> **What is needed**: Across the records, count every line that includes "markup" and give the number by itself.

+++ Study material +++

(** * shopify-insights-fetcher: a shallow embedding of the acquisition pipeline

    The development follows the Python sources module by module:
    [Py] holds the handful of built-in string operations the code relies on,
    [Config] the constants of [config/config.py], [Helpers] the functions of
    [app/utils/helpers.py], [Scraper] the methods of
    [ShopifyScraperService], [CompetitorAnalyzer] and [BrandAnalyzer] the two
    orchestrating services together with the part of the SQLAlchemy session
    they drive.  Exceptions are values of an error monad, the network and the
    database are explicit pieces of state. *)

From Stdlib Require Import String Ascii List ZArith QArith Lia Bool Arith.
From Stdlib Require Import Permutation Sorted DecimalString.
Import ListNotations.

Set Implicit Arguments.
Local Open Scope string_scope.
Local Open Scope Z_scope.

(** ** Python built-ins *)

Module Py.

(** [len(s)] *)
Definition len (s : string) : Z := Z.of_nat (String.length s).

(** The first [n] characters of [s] (all of it when [s] is shorter). *)
Fixpoint take (n : nat) (s : string) : string :=
  match n, s with
  | S n', String c s' => String c (take n' s')
  | _, _ => EmptyString
  end.

Fixpoint drop (n : nat) (s : string) : string :=
  match n, s with
  | S n', String _ s' => drop n' s'
  | _, _ => s
  end.
(** * Sassclub storefront server: checkout and webhook handlers

    A shallow embedding of [server.js]: the three Express route handlers
    ([GET /api/health], [POST /api/create-checkout-session],
    [POST /api/webhook]) as functions over an explicit process environment,
    a request and the Stripe SDK, together with the properties the
    storefront's specification states about them. *)

From Stdlib Require Import ZArith List String Ascii Bool Lia.
From Stdlib Require Import DecimalString.
Import ListNotations.
Local Open Scope string_scope.
Local Open Scope Z_scope.

(** ** JavaScript values *)

Module Js.

#[local] Unset Elimination Schemes.

(** The values that flow through the handlers: what [JSON.parse] produces,
    [undefined], and the built-in function objects that a property read can
    reach through [Object.prototype] (no object or array holds one).
    [JNumber z] is the integer-valued number nearest to [z]. *)
Inductive JsValue : Type :=
| JUndefined
| JNull
| JBool (b : bool)
| JNumber (z : Z)
| JString (s : string)
| JArray (xs : list JsValue)
| JObject (fields : list (string * JsValue))
| JFunction (name : string).

#[local] Set Elimination Schemes.

(** An [Error] object, of which the handlers read [message]. *)
Record JsError : Type := { message : string }.

(** How an evaluation ends. *)
Inductive Completion (A : Type) : Type :=
| Normal (a : A)
| Throw (e : JsError).
Arguments Normal {A} a.
Arguments Throw {A} e.

(** The decimal digits of a natural number. *)
Definition decimal (a : Z) : string := NilZero.string_of_int (Z.to_int a).

(** The double nearest to [a > 2^53], as mantissa and exponent
    ([2^52 <= m < 2^53], value [m * 2^e]); ties go to the even mantissa. *)
Definition nearest_double (a : Z) : Z * Z :=
  let e := Z.log2 a - 52 in
  let q := a / 2 ^ e in
  let r := a mod 2 ^ e in
  let half := 2 ^ (e - 1) in
  let m := if (half <? r) || ((r =? half) && Z.odd q) then q + 1 else q in
  if m =? 2 ^ 53 then (2 ^ 52, e + 1) else (m, e).

(** The number with the fewest significant digits, [k] upwards, that still
    reads back as the double [x], whose rounding interval is [low .. high]
    (its ends included when [inclusive]); among several, the nearest to
    [x]. *)
Fixpoint shortest (fuel : nat) (x low high : Z) (inclusive : bool)
    (digits k : Z) : Z :=
  match fuel with
  | O => x
  | S fuel' =>
      if digits <=? k then x
      else
        let scale := 10 ^ (digits - k) in
        let s_min := if inclusive then (low + scale - 1) / scale
                     else low / scale + 1 in
        let s_max := if inclusive then high / scale
                     else (high + scale - 1) / scale - 1 in
        if s_min <=? s_max then
          let s0 := x / scale in
          let twice := 2 * (x mod scale) in
          let nearest := if twice <? scale then s0
                         else if scale <? twice then s0 + 1
                         else if Z.even s0 then s0 else s0 + 1 in
          Z.max s_min (Z.min s_max nearest) * scale
        else shortest fuel' x low high inclusive digits (k + 1)
  end.

Fixpoint strip_zeros (s : string) : string :=
  match s with
  | "" => ""
  | String c rest =>
      match strip_zeros rest with
      | "" => if Ascii.eqb c "0" then "" else String c ""
      | kept => String c kept
      end
  end.

(** Up to 21 digits a number prints in full, beyond in exponent form. *)
Definition print_digits (v : Z) : string :=
  let all := decimal v in
  let n := Z.of_nat (String.length all) in
  if n <=? 21 then all
  else
    match strip_zeros all with
    | "" => all
    | String c "" => String c ("e+" ++ decimal (n - 1))
    | String c rest => String c ("." ++ rest ++ "e+" ++ decimal (n - 1))
    end.

Definition magnitude_to_string (a : Z) : string :=
  if a <=? 2 ^ 53 then decimal a
  else
    let (m, e) := nearest_double a in
    if 971 <? e then "Infinity"
    else
      let x := m * 2 ^ e in
      if x <=? 2 ^ 53 then decimal x
      else
        let up := 2 ^ (e - 1) in
        let down := if m =? 2 ^ 52 then 2 ^ (e - 2) else up in
        print_digits
          (shortest 17 x (x - down) (x + up) (Z.even m)
             (Z.of_nat (String.length (decimal x))) 1).

(** [Number::toString] on an integer-valued number: the shortest digits
    that read back as the same double. *)
Definition number_to_string (z : Z) : string :=
  if z <? 0 then "-" ++ magnitude_to_string (- z)
  else magnitude_to_string z.

(** Own-property lookup in a table of named entries. *)
Fixpoint own {A : Type} (fields : list (string * A)) (key : string)
  : option A :=
  match fields with
  | [] => None
  | (k, v) :: rest => if String.eqb k key then Some v else own rest key
  end.

(** The [TypeError] of a conversion that finds no primitive. *)
Definition cannot_convert : JsError :=
  {| message := "Cannot convert object to primitive value" |}.

(** Abstract operation [ToString], as applied by a template literal
    [`${v}`] and, as [ToPropertyKey], by a computed property read.  An
    array is joined with commas, [null] and [undefined] elements printing
    as nothing.  A plain object prints as ["[object Object]"] through the
    inherited [toString]; an own [toString] property, which out of
    [JSON.parse] is never callable, hides it, and the conversion throws.
    A built-in function prints its native source text. *)
Fixpoint ToString (v : JsValue) : Completion string :=
  match v with
  | JUndefined => Normal "undefined"
  | JNull => Normal "null"
  | JBool true => Normal "true"
  | JBool false => Normal "false"
  | JNumber z => Normal (number_to_string z)
  | JString s => Normal s
  | JArray xs =>
      (fix join (l : list JsValue) : Completion string :=
         match l with
         | [] => Normal ""
         | x :: r =>
             match match x with
                   | JUndefined | JNull => Normal ""
                   | _ => ToString x
                   end with
             | Throw e => Throw e
             | Normal here =>
                 match r with
                 | [] => Normal here
                 | _ :: _ =>
                     match join r with
                     | Throw e => Throw e
                     | Normal rest => Normal (here ++ "," ++ rest)
                     end
                 end
             end
         end) xs
  | JObject fields =>
      match own fields "toString" with
      | None => Normal "[object Object]"
      | Some _ => Throw cannot_convert
      end
  | JFunction name => Normal ("function " ++ name ++ "() { [native code] }")
  end.
(** * apihelper.js: the [APIHelper] class of [src/index.js]

    A shallow embedding of the request helper and of the part of the
    JavaScript platform it runs on, followed by the properties of the
    helper.

    - JavaScript strings are sequences of UTF-16 code units.
    - Numbers are the integers among the Numbers of JavaScript, printed
      as [Number::toString] prints a double; BigInts are integers.
    - An object is held by value, as an immutable tree, or by
      reference, as an object of the store with its own properties and
      its prototype. A variable or a property holds either. The
      objects the helper creates and the mappings of the instance are
      objects of the store, so that [Object.assign], property
      assignment and [delete] are store updates, a copy is one level
      deep and aliasing can be stated.
    - Every object is ordinary and extensible, its properties are
      writable enumerable data properties, no value is callable, and
      the built-in prototypes are as the platform provides them.
    - The Node.js transport ([http.request], [https.request], the
      request and response streams), [JSON.parse] and the conversion
      of an object held by reference to a string are the environment
      of a call. *)

From Stdlib Require Import ZArith NArith Ascii String DecimalString Lia.
From stdpp Require Import base numbers option list gmap.

Open Scope N_scope.

(** ** JavaScript strings *)

(** A string is the list of its UTF-16 code units. *)
Abbreviation jsstring := (list N).
(** When every field settles, the second derivation succeeds and gives
    the fields of the first. *)
Lemma Partial_fields_twice (wrapped_class derived : pyclass) :
  forallb (fun field_name_info =>
             settles_after_once (annotation (snd field_name_info)))
          (__fields__ wrapped_class) = true ->
  Partial_getitem wrapped_class = Ok derived ->
  exists derived_twice,
    Partial_getitem derived = Ok derived_twice
    /\ __fields__ derived_twice = __fields__ derived.
Proof.
  intros Hs H. apply Partial_getitem_Ok_inv in H as (fields & Hf & ->).
  assert (Hsame : mapM (optional_item Partial_getitem) fields = Ok fields).
  { apply mapM_same. apply mapM_Ok_inv in Hf.
    induction Hf as [|item derived_item r r' Hitem _ IH]; intros x Hx; [destruct Hx|].
    cbn [forallb] in Hs. apply andb_prop in Hs as [Hs1 Hs2].
    destruct Hx as [<- | Hx]; [|exact (IH Hs2 x Hx)].
    apply optional_item_Ok_inv in Hitem as (optional & Hopt & ->).
    unfold optional_item. cbn [fst snd].
    rewrite (make_field_optional_twice _ optional Hs1 Hopt). reflexivity. }
  rewrite Partial_getitem_unfold. cbn [__fields__]. rewrite Hsame.
  eexists. split; reflexivity.
Qed.
(** * Run controller of the analysis page (statics/script.js)

    A shallow embedding of the [DOMContentLoaded] closure of
    [statics/script.js]: its closure variables, the part of the DOM it reads
    and writes, and the browser facilities it calls (WebSocket, fetch,
    setTimeout, console).  Every JavaScript function of the closure is a
    monadic program over the page state; the browser's event loop is a
    function [step] that dispatches one event to the handler the script
    registered for it.

    Conventions.
    - Strings are sequences of code units below 256 (the Latin-1 range).
    - JavaScript numbers are IEEE-754 binary64 values: [float].
    - [innerHTML] templates are kept structured (icon class and text) instead
      of being rendered to markup; a message of the channel is the parsed
      frame, by its [type].  The texts of the frames are kept as characters
      and are not parsed as markup: where the script looks an element up by
      its id, what the markup of the displayed texts adds to the document
      comes with the event (see [Found]), and a document whose texts have no
      tag-open character has no such element.
    - An element created by [document.createElement] is a reference: an index
      into a store that only grows.  A WebSocket is a handle in the same way.
    - What the environment decides is an argument: the clock, the random
      digits of the session identifier, the order of events.
    - Left out, as no function reads them back: colours and scroll position,
      the focus and blur listeners of the location field, the inline style
      of a toast other than its transform. *)

From Stdlib Require Import Ascii String NArith Floats DecimalString Sorted.
From stdpp Require Import base option list strings.

Open Scope string_scope.
Open Scope nat_scope.
Open Scope list_scope.

(** ** Strings *)

(** WhiteSpace and LineTerminator code units of ECMAScript below 256. *)
Definition isWhiteSpace (c : ascii) : bool :=
  match nat_of_ascii c with
  | 9 | 10 | 11 | 12 | 13 | 32 | 160 => true
  | _ => false
  end.

Fixpoint trimStart (s : string) : string :=
  match s with
  | EmptyString => EmptyString
  | String c s' => if isWhiteSpace c then trimStart s' else s
  end.

Fixpoint trimEnd (s : string) : string :=
  match s with
  | EmptyString => EmptyString
  | String c s' =>
      match trimEnd s' with
      | EmptyString => if isWhiteSpace c then EmptyString else String c EmptyString
      | r => String c r
      end
  end.

(** [String.prototype.trim] *)
Definition trim (s : string) : string := trimEnd (trimStart s).

(** Lower-casing of one code unit of the Latin-1 range: A-Z, and the
    accented capitals 192-222 except the multiplication sign 215. *)
Definition lowerChar (c : ascii) : ascii :=
  let n := nat_of_ascii c in
  if (65 <=? n) && (n <=? 90) then ascii_of_nat (n + 32)
  else if (192 <=? n) && (n <=? 222) && negb (n =? 215) then ascii_of_nat (n + 32)
  else c.

(** [String.prototype.toLowerCase] *)
Fixpoint toLowerCase (s : string) : string :=
  match s with
  | EmptyString => EmptyString
  | String c s' => String (lowerChar c) (toLowerCase s')
  end.

(** Decimal rendering of a non-negative integer, as a template literal does. *)
Definition decimal (n : nat) : string := NilZero.string_of_uint (Nat.to_uint n).

(** ** Data model *)

(** [buttonMode]: 'analysis' or 'results'. *)
Inductive ButtonMode := analysis | results.

(** The two functions the script binds to the action button's click. *)
Inductive Listener := L_runAnalysis | L_showResults.

(** [<i class="fas fa-ICON"></i> TEXT] *)
Record Label := { icon : string; caption : string }.

(** One [input[name="analysis[]"]] element. *)
Record Checkbox := { cb_value : string; cb_checked : bool; cb_disabled : bool }.

(** A [div.progress-item] created by [showAnalysisProgress]. *)
Record ProgressItem :=
  { pi_className : string; pi_icon : string; pi_message : string; pi_timestamp : string }.

(** [#analysisProgressBar]: the fill's [style.width] in percent (unset until
    an update declares one) and the text [MESSAGE (CURRENT/TOTAL)]. *)
Record ProgressBar :=
  { fill_width : option float; text_content : option (string * float * float) }.

(** What [document.getElementById('analysisProgressBar')] finds: the bar the
    script created, or none ([own_bar]: the model holds which), or an element
    that the markup of a displayed text has put into the document ahead of
    it, with or without a descendant of class [progress-bar-fill] and one of
    class [progress-text]. *)
Inductive Found := own_bar | foreign_bar (has_fill has_text : bool).

(** A toast created by [showNotification]. *)
Record Notification :=
  { n_type : string; n_icon : string; n_background : string; n_message : string;
    n_transform : string; n_attached : bool }.

Inductive ReadyState := CONNECTING | OPEN | CLOSING | CLOSED.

+++

> **Expected output**: 4